Install Mark Russinovich's Process Explorer, and you'll find many, many, attempts by the OS to repeatedly seek items that are not there. It seems quite happy doing that, even with things that are not in the registry.

formatting link
But if you do find something stupid that looks like it needs nuking, you have the option to take a backup.

Reply to
Adrian Caspersz

All true. You might mean Process Monitor than Process Explorer. It really does show a lot of failed Windows actions.

formatting link

Reply to
Pamela

Scott snipped-for-privacy@gefion.myzen.co.uk> wrote

Without checking that carefully, that appears to be due to the list of files last used most recently that most apps let you see when you open a file, and the list of ones you pin.

Reply to
John Brown

Scott snipped-for-privacy@gefion.myzen.co.uk> wrote

Presumably your scanner can't easily check when the app has added one date wise and so flags it as an error when it isn't actually an error or has no way of checking if it really is the number that app keeps.

Reply to
John Brown

Its the path to it, as a shortcut in the system. They can get disconnected, especially if the file is moved etc. You will also see orphaned file extensions that are no longer in use, and some internal links to bits of software which were changed during an update to the software or windows. In the main of course they do not matter, but keeping the registry compact and sorted can help on slower machines or those with old fashioned physical discs. Beware decrementing a registry on ssds though, as these seem to shorten their lives.

Also I think caution is needed when setting up registry scanners as some software can use it in unorthodox ways, so a clean up can mean a bit of software needs a reinstall, Virtual recorder is like that I find. Brian

Reply to
Brian Gaff (Sofa

Because you moved the file or something else did, or deleted it altogether. They are not really errors, you often find if you look down the list of files in a program, that an attempt to load one of those in the list may fail since its no longer there, but there is no real harm as such.
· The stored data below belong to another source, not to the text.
(* ===== verification/Net.v ===== *)
(** * Addresses

    The part of [std::net] the program uses: IP and socket addresses, their
    classification and their text form.  An IPv4 address is its 4 octets, an
    IPv6 address its 16. *)

From stdpp Require Import base list strings.
From Stdlib Require Import ZArith Lia.
From S2P Require Import Prelude RustStr.

Open Scope Z_scope.

Inductive IpAddr := V4 (octets : list Z) | V6 (octets : list Z).

#[export] Instance IpAddr_eq_dec : EqDecision IpAddr.
Proof. solve_decision. Defined.

Record SocketAddr := { ip : IpAddr; port : Z }.

#[export] Instance SocketAddr_eq_dec : EqDecision SocketAddr.
Proof. solve_decision. Defined.

Definition ip_ok (a : IpAddr) : Prop :=
  match a with
  | V4 o => length o = 4%nat ∧ is_bytes o
  | V6 o => length o = 16%nat ∧ is_bytes o
  end.

Definition is_ipv4 (a : SocketAddr) : bool := match ip a with V4 _ => true | V6 _ => false end.
Definition is_ipv6 (a : SocketAddr) : bool := negb (is_ipv4 a).

Definition octet (o : list Z) (i : nat) : Z := safe_get o i.

Definition all_zero (o : list Z) : bool := forallb (Z.eqb 0) o.

Definition is_unspecified (a : IpAddr) : bool :=
  match a with V4 o => all_zero o | V6 o => all_zero o end.

Definition is_loopback (a : IpAddr) : bool :=
  match a with
  | V4 o => octet o 0 =? 127
  | V6 o => all_zero (take 15 o) && (octet o 15 =? 1)
  end.

(** [Ipv4Addr]'s text. *)
Definition show_ipv4 (o : list Z) : str := join (lit ".") (dec <$> o).

(** The eight 16-bit segments of an IPv6 address. *)
Fixpoint segments (o : list Z) : list Z :=
  match o with
  | a :: b :: o => be_push a b :: segments o
  | _ => []
  end.

(** [{:x}] of a 16-bit number. *)
Definition show_segment (v : Z) : str :=
  match trim_start_matches 48 (hex (to_be_bytes 2 v)) with
  | [] => lit "0"
  | s => s
  end.

(** The longest run of zero segments, the first of that length: its start and
    its length.  [i] is the index of the next segment, [cur] and [best] the
    current and the longest run so far. *)
Fixpoint longest_zeros (l : list Z) (i : nat) (cur best : nat * nat) : nat * nat :=
  match l with
  | [] => best
  | s :: l =>
      if s =? 0 then
        let cur := if (cur.2 =? 0)%nat then (i, 1%nat) else (cur.1, S cur.2) in
        longest_zeros l (S i) cur (if (best.2 <? cur.2)%nat then cur else best)
      else longest_zeros l (S i) (0%nat, 0%nat) best
  end.

Definition show_segments (l : list Z) : str := join (lit ":") (show_segment <$> l).

(** [Ipv6Addr]'s text: an IPv4-mapped address shows the IPv4 part, otherwise the
    longest run of at least two zero segments is abbreviated. *)
Definition show_ipv6 (o : list Z) : str :=
  if all_zero (take 10 o) && (octet o 10 =? 255) && (octet o 11 =? 255)
  then lit "::ffff:" ++ show_ipv4 (drop 12 o)
  else
    let s := segments o in
    let '(start, count) := longest_zeros s 0 (0%nat, 0%nat) (0%nat, 0%nat) in
    if (1 <? count)%nat
    then show_segments (take start s) ++ lit "::" ++ show_segments (drop (start + count) s)
    else show_segments s.

Definition show_ip (a : IpAddr) : str :=
  match a with V4 o => show_ipv4 o | V6 o => show_ipv6 o end.

(** [SocketAddr]'s text. *)
Definition show_addr (a : SocketAddr) : str :=
  match ip a with
  | V4 o => show_ipv4 o ++ lit ":" ++ dec (port a)
  | V6 o => lit "[" ++ show_ipv6 o ++ lit "]:" ++ dec (port a)
  end.

Example show_loopback :
  show_ip (V6 (replicate 15 0 ++ [1])) = lit "::1" ∧
  show_ip (V4 [127; 0; 0; 1]) = lit "127.0.0.1" ∧
  show_ip (V6 [32; 1; 13; 184; 0; 0; 0; 0; 0; 0; 0; 0; 0; 0; 0; 16]) = lit "2001:db8::10" ∧
  show_ip (V6 (replicate 10 0 ++ [255; 255; 192; 0; 2; 1])) = lit "::ffff:192.0.2.1".
Proof. by vm_compute. Qed.

(** No address text contains a control character, a space, a quote or a slash:
    it is made of hexadecimal digits, dots and colons. *)
Definition addr_char (b : Z) : bool := in_range 48 b 58 || in_range 97 b 102 || (b =? 46).

Lemma join_Forall (P : Z → Prop) sep l :
  Forall P sep → Forall (Forall P) l → Forall P (join sep l).
Proof.
  intros Hs. induction 1 as [|w l Hw Hl IH]; [constructor|]. destruct l as [|w' l]; [done|].
  change (join sep (w :: w' :: l)) with (w ++ sep ++ join sep (w' :: l)).
  by repeat apply Forall_app_2.
Qed.

Lemma dec_addr_char v : Forall (fun b => addr_char b = true) (dec v).
Proof.
  eapply Forall_impl; [apply dec_ascii|]. intros b [? ?]. unfold addr_char.
  rewrite (proj2 (in_range_true 48 b 58)) by lia. done.
Qed.

Lemma show_ipv4_chars o : Forall (fun b => addr_char b = true) (show_ipv4 o).
Proof.
  apply join_Forall; [by repeat constructor|]. apply Forall_fmap, Forall_true.
  intros v. apply dec_addr_char.
Qed.

Lemma hex_digit_addr_char v : 0 ≤ v < 16 → addr_char (hex_digit v) = true.
Proof.
  intros Hv. unfold addr_char, hex_digit. destruct (Z.ltb_spec v 10).
  - rewrite (proj2 (in_range_true 48 _ 58)) by lia. done.
  - rewrite (proj2 (in_range_true 97 _ 102)) by lia. by rewrite orb_true_r.
Qed.

Lemma hex_addr_chars l : is_bytes l → Forall (fun b => addr_char b = true) (hex l).
Proof.
  induction 1 as [|b l Hb _ IH]; [constructor|]. rewrite u8_ok_iff in Hb. cbn.
  pose proof (Z.mod_pos_bound b 16 ltac:(lia)).
  assert (0 ≤ b / 16 < 16) by (split; [apply Z.div_pos|apply Z.div_lt_upper_bound]; lia).
  repeat constructor; try (by apply hex_digit_addr_char). done.
Qed.

Lemma trim_start_matches_Forall (P : Z → Prop) c s :
  Forall P s → Forall P (trim_start_matches c s).
Proof. induction 1 as [|b s Hb Hs IH]; cbn; [constructor|]. case_match; [done|by constructor]. Qed.

Lemma show_segments_chars l : Forall (fun b => addr_char b = true) (show_segments l).
Proof.
  apply join_Forall; [by repeat constructor|]. apply Forall_fmap, Forall_true. intros v. cbn.
  unfold show_segment.
  assert (H : Forall (fun b => addr_char b = true) (trim_start_matches 48 (hex (to_be_bytes 2 v)))).
  { apply trim_start_matches_Forall, hex_addr_chars, to_be_bytes_is_bytes. }
  destruct (trim_start_matches 48 _); [by repeat constructor|done].
Qed.

Lemma show_ip_chars a : Forall (fun b => addr_char b = true) (show_ip a).
Proof.
  destruct a as [o|o]; cbn; [apply show_ipv4_chars|]. unfold show_ipv6. case_match.
  - apply Forall_app_2; [by repeat constructor|apply show_ipv4_chars].
  - destruct (longest_zeros _ _ _ _) as [start count]. case_match; [|apply show_segments_chars].
    repeat apply Forall_app_2; try apply show_segments_chars. by repeat constructor.
Qed.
The one that often amuses me is all the unused entries that often contain complete junk left over, most probably, from an installation or update which has not tidied up after itself.

Brian

Reply to
Brian Gaff (Sofa

And an uninstall of some of the "popular" virus checkers are often the biggest culprits for leaving crap on the hard disk and multiple registry entries that haven't been cleaned up. Plus, some will leave the nag screen so in the future you will be informed that there is an update to the software that has been deleted.

Reply to
alan_m

This does not fully explain it. It seems to produce 'errors' in applications I don't use, eg Edge and Zune.